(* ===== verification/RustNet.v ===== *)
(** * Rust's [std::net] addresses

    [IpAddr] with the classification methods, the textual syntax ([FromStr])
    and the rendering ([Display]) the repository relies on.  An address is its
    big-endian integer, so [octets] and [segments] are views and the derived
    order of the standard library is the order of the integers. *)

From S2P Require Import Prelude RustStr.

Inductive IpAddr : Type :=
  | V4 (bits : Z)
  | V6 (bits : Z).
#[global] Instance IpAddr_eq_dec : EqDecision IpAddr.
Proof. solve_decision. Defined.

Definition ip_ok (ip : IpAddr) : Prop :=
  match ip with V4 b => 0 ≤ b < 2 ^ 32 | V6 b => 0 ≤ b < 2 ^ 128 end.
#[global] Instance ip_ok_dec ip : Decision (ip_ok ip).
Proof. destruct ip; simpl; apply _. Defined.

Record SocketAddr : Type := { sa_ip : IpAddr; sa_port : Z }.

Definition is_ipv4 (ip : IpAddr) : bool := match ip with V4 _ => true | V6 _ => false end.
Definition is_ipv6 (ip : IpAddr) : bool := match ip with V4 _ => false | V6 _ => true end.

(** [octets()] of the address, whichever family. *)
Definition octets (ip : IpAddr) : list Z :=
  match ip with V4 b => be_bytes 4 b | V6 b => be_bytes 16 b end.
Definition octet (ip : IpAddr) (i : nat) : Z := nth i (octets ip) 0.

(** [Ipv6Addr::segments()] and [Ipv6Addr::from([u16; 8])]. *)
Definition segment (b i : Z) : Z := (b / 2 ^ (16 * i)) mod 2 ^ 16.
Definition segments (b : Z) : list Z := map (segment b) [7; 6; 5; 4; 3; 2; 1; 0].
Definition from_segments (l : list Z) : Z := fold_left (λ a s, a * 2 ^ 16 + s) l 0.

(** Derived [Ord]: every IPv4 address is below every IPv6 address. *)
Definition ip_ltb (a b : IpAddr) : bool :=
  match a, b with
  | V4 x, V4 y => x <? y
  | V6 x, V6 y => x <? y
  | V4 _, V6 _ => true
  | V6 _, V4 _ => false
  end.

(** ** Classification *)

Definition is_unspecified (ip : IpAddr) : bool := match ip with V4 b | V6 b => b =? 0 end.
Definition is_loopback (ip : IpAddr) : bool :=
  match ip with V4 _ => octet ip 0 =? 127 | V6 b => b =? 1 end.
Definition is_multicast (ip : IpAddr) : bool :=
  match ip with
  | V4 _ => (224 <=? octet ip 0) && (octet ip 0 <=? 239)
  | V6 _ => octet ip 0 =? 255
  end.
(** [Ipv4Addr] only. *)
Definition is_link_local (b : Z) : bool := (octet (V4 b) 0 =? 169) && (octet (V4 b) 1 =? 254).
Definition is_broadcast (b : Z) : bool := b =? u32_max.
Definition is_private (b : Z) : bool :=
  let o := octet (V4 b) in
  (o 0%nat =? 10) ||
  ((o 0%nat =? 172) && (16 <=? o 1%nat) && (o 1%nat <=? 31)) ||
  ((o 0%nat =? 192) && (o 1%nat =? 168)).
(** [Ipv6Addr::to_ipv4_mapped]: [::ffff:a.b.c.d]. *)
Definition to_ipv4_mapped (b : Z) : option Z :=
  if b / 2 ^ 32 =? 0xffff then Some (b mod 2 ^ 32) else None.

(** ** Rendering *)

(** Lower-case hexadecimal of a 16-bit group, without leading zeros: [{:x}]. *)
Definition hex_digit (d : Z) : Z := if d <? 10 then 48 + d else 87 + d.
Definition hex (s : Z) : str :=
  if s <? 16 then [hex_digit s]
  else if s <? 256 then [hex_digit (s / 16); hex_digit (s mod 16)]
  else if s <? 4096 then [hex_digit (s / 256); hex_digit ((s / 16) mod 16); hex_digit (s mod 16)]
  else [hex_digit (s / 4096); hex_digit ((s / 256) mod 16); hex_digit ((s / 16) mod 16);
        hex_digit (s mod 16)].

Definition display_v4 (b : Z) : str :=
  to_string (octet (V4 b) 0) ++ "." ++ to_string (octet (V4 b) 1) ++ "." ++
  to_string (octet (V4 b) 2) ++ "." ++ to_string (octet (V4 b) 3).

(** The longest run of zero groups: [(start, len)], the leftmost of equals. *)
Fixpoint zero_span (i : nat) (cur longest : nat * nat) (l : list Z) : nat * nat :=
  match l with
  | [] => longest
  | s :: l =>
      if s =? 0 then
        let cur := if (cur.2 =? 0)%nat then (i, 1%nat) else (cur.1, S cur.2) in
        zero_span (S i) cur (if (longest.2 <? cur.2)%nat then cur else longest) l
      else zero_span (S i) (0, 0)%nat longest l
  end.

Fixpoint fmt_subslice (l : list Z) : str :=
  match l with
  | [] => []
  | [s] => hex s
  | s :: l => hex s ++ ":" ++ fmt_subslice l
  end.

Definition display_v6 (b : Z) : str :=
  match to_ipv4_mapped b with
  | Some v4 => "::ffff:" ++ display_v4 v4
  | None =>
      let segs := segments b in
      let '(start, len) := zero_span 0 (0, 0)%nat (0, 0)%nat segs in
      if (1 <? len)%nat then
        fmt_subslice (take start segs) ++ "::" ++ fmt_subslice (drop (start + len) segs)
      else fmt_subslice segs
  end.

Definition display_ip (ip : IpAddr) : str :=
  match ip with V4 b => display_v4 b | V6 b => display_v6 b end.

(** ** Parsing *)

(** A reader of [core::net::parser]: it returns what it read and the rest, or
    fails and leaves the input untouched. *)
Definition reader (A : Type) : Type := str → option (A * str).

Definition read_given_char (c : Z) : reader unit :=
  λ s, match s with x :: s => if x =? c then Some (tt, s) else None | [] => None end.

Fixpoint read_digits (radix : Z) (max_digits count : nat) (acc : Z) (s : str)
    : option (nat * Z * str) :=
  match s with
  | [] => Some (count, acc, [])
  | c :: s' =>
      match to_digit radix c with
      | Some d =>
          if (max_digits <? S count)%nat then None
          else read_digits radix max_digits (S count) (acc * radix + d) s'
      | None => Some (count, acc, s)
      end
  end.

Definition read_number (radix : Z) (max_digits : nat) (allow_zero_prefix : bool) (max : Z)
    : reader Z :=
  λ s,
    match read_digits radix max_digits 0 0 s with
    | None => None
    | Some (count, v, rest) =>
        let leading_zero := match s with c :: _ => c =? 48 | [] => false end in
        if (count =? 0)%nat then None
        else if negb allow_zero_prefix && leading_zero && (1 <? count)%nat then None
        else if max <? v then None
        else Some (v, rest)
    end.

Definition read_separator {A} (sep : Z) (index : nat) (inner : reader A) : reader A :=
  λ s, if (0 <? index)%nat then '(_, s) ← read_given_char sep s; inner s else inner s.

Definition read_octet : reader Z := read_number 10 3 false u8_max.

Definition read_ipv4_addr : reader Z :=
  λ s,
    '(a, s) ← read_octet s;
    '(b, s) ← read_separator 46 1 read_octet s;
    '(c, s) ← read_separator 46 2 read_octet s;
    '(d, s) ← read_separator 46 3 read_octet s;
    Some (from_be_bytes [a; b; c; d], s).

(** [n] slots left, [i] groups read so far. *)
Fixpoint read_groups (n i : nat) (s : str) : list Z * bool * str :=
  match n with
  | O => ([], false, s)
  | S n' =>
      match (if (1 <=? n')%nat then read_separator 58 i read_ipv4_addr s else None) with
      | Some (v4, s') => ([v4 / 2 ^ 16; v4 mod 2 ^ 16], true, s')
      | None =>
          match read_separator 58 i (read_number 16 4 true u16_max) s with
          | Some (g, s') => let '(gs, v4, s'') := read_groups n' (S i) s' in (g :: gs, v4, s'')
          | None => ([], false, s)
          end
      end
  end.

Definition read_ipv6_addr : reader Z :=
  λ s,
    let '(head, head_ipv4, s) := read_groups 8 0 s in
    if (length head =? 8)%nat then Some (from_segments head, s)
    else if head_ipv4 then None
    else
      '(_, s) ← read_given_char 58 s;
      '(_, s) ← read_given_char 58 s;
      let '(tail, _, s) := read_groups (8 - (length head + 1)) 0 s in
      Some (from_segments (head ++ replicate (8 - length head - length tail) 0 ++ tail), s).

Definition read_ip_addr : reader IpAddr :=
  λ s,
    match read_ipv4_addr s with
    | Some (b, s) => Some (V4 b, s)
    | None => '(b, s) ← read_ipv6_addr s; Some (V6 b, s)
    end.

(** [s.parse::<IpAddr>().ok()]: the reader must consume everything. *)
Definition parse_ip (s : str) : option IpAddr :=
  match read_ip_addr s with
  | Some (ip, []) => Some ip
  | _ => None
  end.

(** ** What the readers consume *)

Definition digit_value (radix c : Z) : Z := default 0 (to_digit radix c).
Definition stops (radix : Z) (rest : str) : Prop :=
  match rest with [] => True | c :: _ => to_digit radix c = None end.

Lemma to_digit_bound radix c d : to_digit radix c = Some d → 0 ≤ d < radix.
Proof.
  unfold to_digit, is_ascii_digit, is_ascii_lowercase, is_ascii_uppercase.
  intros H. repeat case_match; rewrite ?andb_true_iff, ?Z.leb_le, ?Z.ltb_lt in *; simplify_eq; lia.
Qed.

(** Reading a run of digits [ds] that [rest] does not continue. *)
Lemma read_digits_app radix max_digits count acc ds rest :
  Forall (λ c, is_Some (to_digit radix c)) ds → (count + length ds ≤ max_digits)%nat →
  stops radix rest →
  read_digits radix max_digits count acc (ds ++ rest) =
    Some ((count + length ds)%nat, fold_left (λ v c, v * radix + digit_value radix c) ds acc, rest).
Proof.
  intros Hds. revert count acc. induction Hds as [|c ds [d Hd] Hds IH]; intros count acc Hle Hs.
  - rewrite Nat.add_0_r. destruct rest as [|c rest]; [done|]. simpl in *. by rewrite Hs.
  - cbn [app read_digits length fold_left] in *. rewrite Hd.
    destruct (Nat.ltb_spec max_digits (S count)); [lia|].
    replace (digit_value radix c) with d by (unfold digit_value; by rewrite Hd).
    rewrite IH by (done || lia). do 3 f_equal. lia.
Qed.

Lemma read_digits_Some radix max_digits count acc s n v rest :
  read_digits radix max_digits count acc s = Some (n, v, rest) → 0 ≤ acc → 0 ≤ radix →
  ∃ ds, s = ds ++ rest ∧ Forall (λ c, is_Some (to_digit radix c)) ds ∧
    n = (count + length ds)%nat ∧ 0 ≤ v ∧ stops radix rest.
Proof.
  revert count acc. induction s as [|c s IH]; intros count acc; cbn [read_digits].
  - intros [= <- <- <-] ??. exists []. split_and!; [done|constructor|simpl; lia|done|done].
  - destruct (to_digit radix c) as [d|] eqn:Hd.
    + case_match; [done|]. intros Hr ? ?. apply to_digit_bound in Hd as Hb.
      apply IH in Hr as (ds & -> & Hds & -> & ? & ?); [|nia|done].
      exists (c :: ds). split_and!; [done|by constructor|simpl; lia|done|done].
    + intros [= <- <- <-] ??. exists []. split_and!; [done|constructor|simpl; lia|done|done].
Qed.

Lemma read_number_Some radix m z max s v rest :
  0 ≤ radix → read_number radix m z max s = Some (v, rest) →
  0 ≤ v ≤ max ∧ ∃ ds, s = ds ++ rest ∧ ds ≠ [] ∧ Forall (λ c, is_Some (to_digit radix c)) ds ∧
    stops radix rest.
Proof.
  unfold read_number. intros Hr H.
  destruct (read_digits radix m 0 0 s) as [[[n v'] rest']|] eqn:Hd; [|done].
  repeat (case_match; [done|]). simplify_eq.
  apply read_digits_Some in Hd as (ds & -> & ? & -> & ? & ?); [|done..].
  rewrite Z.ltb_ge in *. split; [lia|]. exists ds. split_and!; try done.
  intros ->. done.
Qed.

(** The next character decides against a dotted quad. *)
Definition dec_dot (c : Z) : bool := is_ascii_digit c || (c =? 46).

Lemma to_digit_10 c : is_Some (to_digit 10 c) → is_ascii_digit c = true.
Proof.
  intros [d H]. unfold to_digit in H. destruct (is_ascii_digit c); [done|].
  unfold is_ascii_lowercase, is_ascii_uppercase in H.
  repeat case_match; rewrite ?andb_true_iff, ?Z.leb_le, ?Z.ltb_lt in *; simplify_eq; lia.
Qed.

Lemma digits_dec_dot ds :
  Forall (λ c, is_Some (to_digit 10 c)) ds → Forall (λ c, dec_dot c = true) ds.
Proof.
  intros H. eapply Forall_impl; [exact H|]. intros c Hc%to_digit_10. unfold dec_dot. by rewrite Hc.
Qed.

################

### What to produce
Look above for the line with "V4 (bits : Z)" and the line with "match a, b with". Write out those two lines and all the lines between them, exactly, and no others.

### Answer for this exercise
  | V4 (bits : Z)
  | V6 (bits : Z).
#[global] Instance IpAddr_eq_dec : EqDecision IpAddr.
Proof. solve_decision. Defined.

Definition ip_ok (ip : IpAddr) : Prop :=
  match ip with V4 b => 0 ≤ b < 2 ^ 32 | V6 b => 0 ≤ b < 2 ^ 128 end.
#[global] Instance ip_ok_dec ip : Decision (ip_ok ip).
Proof. destruct ip; simpl; apply _. Defined.

Record SocketAddr : Type := { sa_ip : IpAddr; sa_port : Z }.

Definition is_ipv4 (ip : IpAddr) : bool := match ip with V4 _ => true | V6 _ => false end.
Definition is_ipv6 (ip : IpAddr) : bool := match ip with V4 _ => false | V6 _ => true end.

(** [octets()] of the address, whichever family. *)
Definition octets (ip : IpAddr) : list Z :=
  match ip with V4 b => be_bytes 4 b | V6 b => be_bytes 16 b end.
Definition octet (ip : IpAddr) (i : nat) : Z := nth i (octets ip) 0.

(** [Ipv6Addr::segments()] and [Ipv6Addr::from([u16; 8])]. *)
Definition segment (b i : Z) : Z := (b / 2 ^ (16 * i)) mod 2 ^ 16.
Definition segments (b : Z) : list Z := map (segment b) [7; 6; 5; 4; 3; 2; 1; 0].
Definition from_segments (l : list Z) : Z := fold_left (λ a s, a * 2 ^ 16 + s) l 0.

(** Derived [Ord]: every IPv4 address is below every IPv6 address. *)
Definition ip_ltb (a b : IpAddr) : bool :=
  match a, b with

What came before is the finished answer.